(** * autotrain-advanced: the percent evaluation callback and the LLM split

    A shallow embedding of
    - [src/autotrain/trainers/clm/callbacks.py], class
      [EvaluateOnEveryPercentCallback] ([__init__] and [on_step_begin]);
    - [src/autotrain/preprocessor/text.py], the [split], [__post_init__] and
      [prepare_columns] methods of the preprocessors.

    Python integers are [Z]; [//] is floor division, which is [Z.div] away
    from a zero divisor, where Python raises [ZeroDivisionError].  Python sets
    of integers are [gset Z].  Objects that are mutated in place (the callback
    instance, the [TrainerControl]) live in a heap and are passed by
    reference. *)

From Stdlib Require Import ZArith Lia.
From stdpp Require Import base gmap sets list strings.

Local Open Scope Z_scope.

(** ** Heap, exceptions and the monad of the callbacks *)

Module Callbacks.

Definition loc := positive.

(** [transformers.TrainerState]: the two fields [on_step_begin] reads. *)
Record TrainerState := mkState {
  global_step : Z;
  max_steps : Z
}.

(** [transformers.TrainerControl], a dataclass of five flags. *)
Record TrainerControl := mkControl {
  should_training_stop : bool;
  should_epoch_stop : bool;
  should_save : bool;
  should_evaluate : bool;
  should_log : bool
}.

(** The instance dictionary of an [EvaluateOnEveryPercentCallback].  The only
    attribute the class ever reads or writes is [steps_done]; [None] means the
    instance has no such attribute. *)
Record Instance := mkInstance {
  steps_done : option (gset Z)
}.
Lemma app_inv_step now a s : app_inv s -> app_inv (app_step now a s).
Proof.
  intros (Hsub & Hone & Hpage).
  assert (Hone' : one_schedule (app_step now a s).1).
  { rewrite app_step_world. destruct (engine_action a) as [a'|] eqn:Ea; [|exact Hone].
    apply one_schedule_step; [exact Hone|]. intros [-> _].
    by apply engine_action_not_startGameplay in Ea. }
  destruct s as [w p]. destruct Hsub as (Hsc & Htu & Hcc & Hct & Hge).
  cbn [fst snd] in *.
  destruct a as [[|] | | | id]; cbn [app_step] in *.
  - (* Start, connected *)
    unfold _handleStartGame in *; cbn [negb fst snd] in *.
    destruct (decide (state (engine w) = IDLE)) as [Hst|Hst].
    + rewrite (calling_emits startCountdown w _
                 [StateChanged COUNTDOWN; CountdownTicked CONFIG.GAME.COUNTDOWN_START]) in *
        by (rewrite (startCountdown_idle w Hst); cbn; by rewrite Hsc, Hct).
      split; [|split; [exact Hone'|]];
        rewrite (startCountdown_idle w Hst); cbn;
        [unfold subscribed; cbn; auto|].
      page_goal.
    + rewrite (calling_same startCountdown) in * by by apply startCountdown_not_idle.
      split; [done|split; [exact Hone'|]]. page_goal.
  - (* Start, no wallet *)
    unfold _handleStartGame; cbn. done.
  - (* Click *)
    unfold _handleClick, isPlaying in *; cbn [fst snd] in *.
    destruct (decide (state (engine w) = PLAYING)) as [Hst|Hst].
    + rewrite bool_decide_eq_true_2 in * by done.
      rewrite (calling_emits (fun w => (registerClick w).2) w _
                 [ClickCountUpdated (clickCount (engine w) + 1)]) in *
        by (rewrite (registerClick_playing w Hst); cbn; by rewrite Hcc).
      split; [|split; [exact Hone'|]];
        rewrite (registerClick_playing w Hst); cbn;
        [unfold subscribed; cbn; auto|].
      page_goal.
    + rewrite bool_decide_eq_false_2 in * by done. done.
  - (* Play again *)
    unfold _handlePlayAgain in *; cbn [fst snd] in *.
    rewrite (calling_emits reset w _ [StateChanged IDLE]) in *
      by (rewrite (reset_eq w); cbn; by rewrite Hsc).
    cbn [fst snd] in *.
    split; [|split; [exact Hone'|]];
      rewrite (reset_eq w); cbn; [unfold subscribed; cbn; auto|].
    page_goal.
  - (* An interval fires *)
    destruct Hone as [He | [(i & c & d & Ht & Hci & Hs) | (i & d & Ht & Hti & Hs)]].
    + rewrite (calling_same (fire now id)) in * by by apply fire_no_timers.
      done.
    + destruct (decide (id = i)) as [->|Hne].
      2:{ assert (E : fire now id w = w)
            by (rewrite fire_eq, Ht, lookup_singleton_ne by done; done).
          rewrite (calling_same (fire now id)) in * by exact E.
          split; [done|split; [exact Hone'|done]]. }
      assert (E : fire now i w = countdownTick now i c w)
        by (rewrite fire_eq, Ht, lookup_singleton_eq; done).
      destruct (Z_lt_le_dec 0 (c - 1)) as [Hc|Hc].
      * rewrite (calling_emits (fire now i) w _ [CountdownTicked (c - 1)]) in *
          by (rewrite E, (countdownTick_continue now i c w Hc); cbn; by rewrite Hct).
        split; [|split; [exact Hone'|]];
          rewrite E, (countdownTick_continue now i c w Hc); cbn;
          [unfold subscribed; cbn; auto|].
        page_goal.
      * rewrite (calling_emits (fire now i) w _
                   [StateChanged PLAYING; ClickCountUpdated 0;
                    TimerUpdated {| td_timeLeft := CONFIG.GAME.DURATION;
                                    td_status := normal |}]) in *
          by (rewrite E, (countdownTick_go now i c w Hc); cbn;
              by rewrite Hsc, Hcc, Htu).
        split; [|split; [exact Hone'|]];
          rewrite E, (countdownTick_go now i c w Hc); cbn;
          [unfold subscribed; cbn; auto|].
        page_goal.
    + destruct (decide (id = i)) as [->|Hne].
      2:{ assert (E : fire now id w = w)
            by (rewrite fire_eq, Ht, lookup_singleton_ne by done; done).
          rewrite (calling_same (fire now id)) in * by exact E.
          split; [done|split; [exact Hone'|done]]. }
      assert (E : fire now i w = timerTick now w)
        by (rewrite fire_eq, Ht, lookup_singleton_eq; done).
      destruct (decremented (engine w) <=? 0)%float eqn:Hdec.
      * rewrite (calling_emits (fire now i) w _
                   [StateChanged FINISHED;
                    TimerUpdated {| td_timeLeft := 0%float; td_status := danger |};
                    RoundEnded {| score := clickCount (engine w);
                                  duration := CONFIG.GAME.DURATION;
                                  timestamp := now |};
                    TimerUpdated {| td_timeLeft := 0%float; td_status := danger |}]) in *
          by (rewrite E, (timerTick_expired_playing now w Hdec Hs); cbn;
              by rewrite Hsc, Htu, Hge).
        split; [|split; [exact Hone'|]];
          rewrite E, (timerTick_expired_playing now w Hdec Hs); cbn;
          [unfold subscribed; cbn; auto|].
        page_goal.
      * rewrite (calling_emits (fire now i) w _
                   [TimerUpdated
                      {| td_timeLeft := decremented (engine w);
                         td_status := getTimerStatus
                           (with_timeLeft (decremented (engine w)) (engine w)) |}]) in *
          by (rewrite E, (timerTick_running now w Hdec); cbn; by rewrite Htu).
        split; [|split; [exact Hone'|]];
          rewrite E, (timerTick_running now w Hdec); cbn;
          [unfold subscribed; cbn; auto|].
        page_goal.
Qed.

Lemma app_inv_run acts s : app_inv s -> app_inv (app_run acts s).
Proof.
  revert s. induction acts as [|[now a] acts IH]; intros s Hs; cbn; [exact Hs|].
  apply IH. by apply app_inv_step.
Qed.

Lemma idle_subscribed_engine :
  subscribed (engine idle_subscribed) /\ state (engine idle_subscribed) = IDLE.
Proof. vm_compute. repeat split. Qed.

(** X18.  On a page that starts with the click button disabled and the
    results modal hidden, whatever is pressed (Start with or without a
    wallet, the click button, Play Again) and whenever the intervals fire:
    the click button is enabled exactly while the engine is Playing; the
    results modal is shown exactly while the engine is Finished, and then
    shows the engine's click count as final score; during Playing and
    Finished the click counter on the page is the engine's click count;
    during the countdown the overlay is shown. *)
Theorem page_follows_the_engine (acts : list (Z * UserAction)) (p : GamePage.t) :
  GamePage.clickBtn_disabled p = true ->
  GamePage.modal_shown p = false ->
  page_follows_engine (app_run acts (app_init p)).
Proof.
  intros Hc Hm.
  assert (H0 : app_inv (app_init p)).
  { destruct idle_subscribed_engine as [Hsub Hst].
    split; [exact Hsub|]. split; [apply in_order_one_schedule, idle_subscribed_in_order|].
    unfold page_follows_engine, app_init; cbn [fst snd]. rewrite Hst, Hc, Hm.
    repeat split; intros; try congruence; intuition congruence. }
  apply (app_inv_run acts) in H0. apply H0.
Qed.

Lemma page_follows_the_engine_witness :
  page_follows_engine
    (app_run [(0, PressStart true); (1000, IntervalFires 1%positive);
              (2000, IntervalFires 1%positive); (3000, IntervalFires 1%positive);
              (3050, PressClick); (3080, PressClick)]
       (app_init blank_page)).
Proof. apply page_follows_the_engine; reflexivity. Defined.

(** X19.  Start pressed with a connected wallet while the engine is not
    Idle: startCountdown() refuses, the engine stays exactly as it was and
    nothing is delivered to the subscribers, but the page has already been
    changed: the countdown overlay is shown with the number 3 (and only
    the next entry into Playing takes it away). *)
Theorem start_outside_idle_only_shows_overlay (s : World * GamePage.t) :
  state (engine s.1) <> IDLE ->
  _handleStartGame true s
  = (s.1, GamePage.showCountdown CONFIG.GAME.COUNTDOWN_START s.2)
  /\ GamePage.countdown_shown (_handleStartGame true s).2 = true
  /\ GamePage.countdownNumber (_handleStartGame true s).2 = Some 3.
Proof.
  intros Hst. destruct s as [w p]. unfold _handleStartGame; cbn [negb fst snd].
  rewrite (calling_same startCountdown) by by apply startCountdown_not_idle.
  repeat split.
Qed.

Lemma start_outside_idle_only_shows_overlay_witness :
  _handleStartGame true (round_cut_short, blank_page)
  = ((round_cut_short, blank_page).1,
     GamePage.showCountdown CONFIG.GAME.COUNTDOWN_START (round_cut_short, blank_page).2)
  /\ GamePage.countdown_shown (_handleStartGame true (round_cut_short, blank_page)).2 = true
  /\ GamePage.countdownNumber (_handleStartGame true (round_cut_short, blank_page)).2 = Some 3.
Proof.
  apply (start_outside_idle_only_shows_overlay (round_cut_short, blank_page)).
  vm_compute; discriminate.
Defined.

(** X20.  Play Again, in every state of engine and page and with any
    subscribers: afterwards the engine is Idle with click count 0, full
    time and no handle, the results modal is hidden, the click button is
    disabled and the click counter shows 0.  The countdown overlay is left
    as it was: neither reset() nor resetGameUI() hides it. *)
Theorem play_again_restores_the_start_screen (s : World * GamePage.t) :
  let s' := _handlePlayAgain s in
  engine s'.1 = idle_engine (engine s.1)
  /\ GamePage.modal_shown s'.2 = false
  /\ GamePage.clickBtn_disabled s'.2 = true
  /\ GamePage.clickCount_text s'.2 = Some 0
  /\ GamePage.countdown_shown s'.2 = GamePage.countdown_shown s.2.
Proof.
  destruct s as [w p]. cbn zeta. unfold _handlePlayAgain; cbn [fst snd].
  rewrite (calling_emits reset w _
             (opt_event (onStateChange (engine w)) (StateChanged IDLE)))
    by (rewrite (reset_eq w); reflexivity).
  cbn [fst snd]. rewrite (reset_eq w); cbn [engine].
  destruct (onStateChange (engine w)); cbn; repeat split.
Qed.

End PageWiring.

THE PROBLEM —
Among the lines of the data, find every one that holds "Require" and copy it.

OUTPUT OF THE TASK —
From Stdlib Require Import ZArith Lia.
From stdpp Require Import base gmap sets list strings.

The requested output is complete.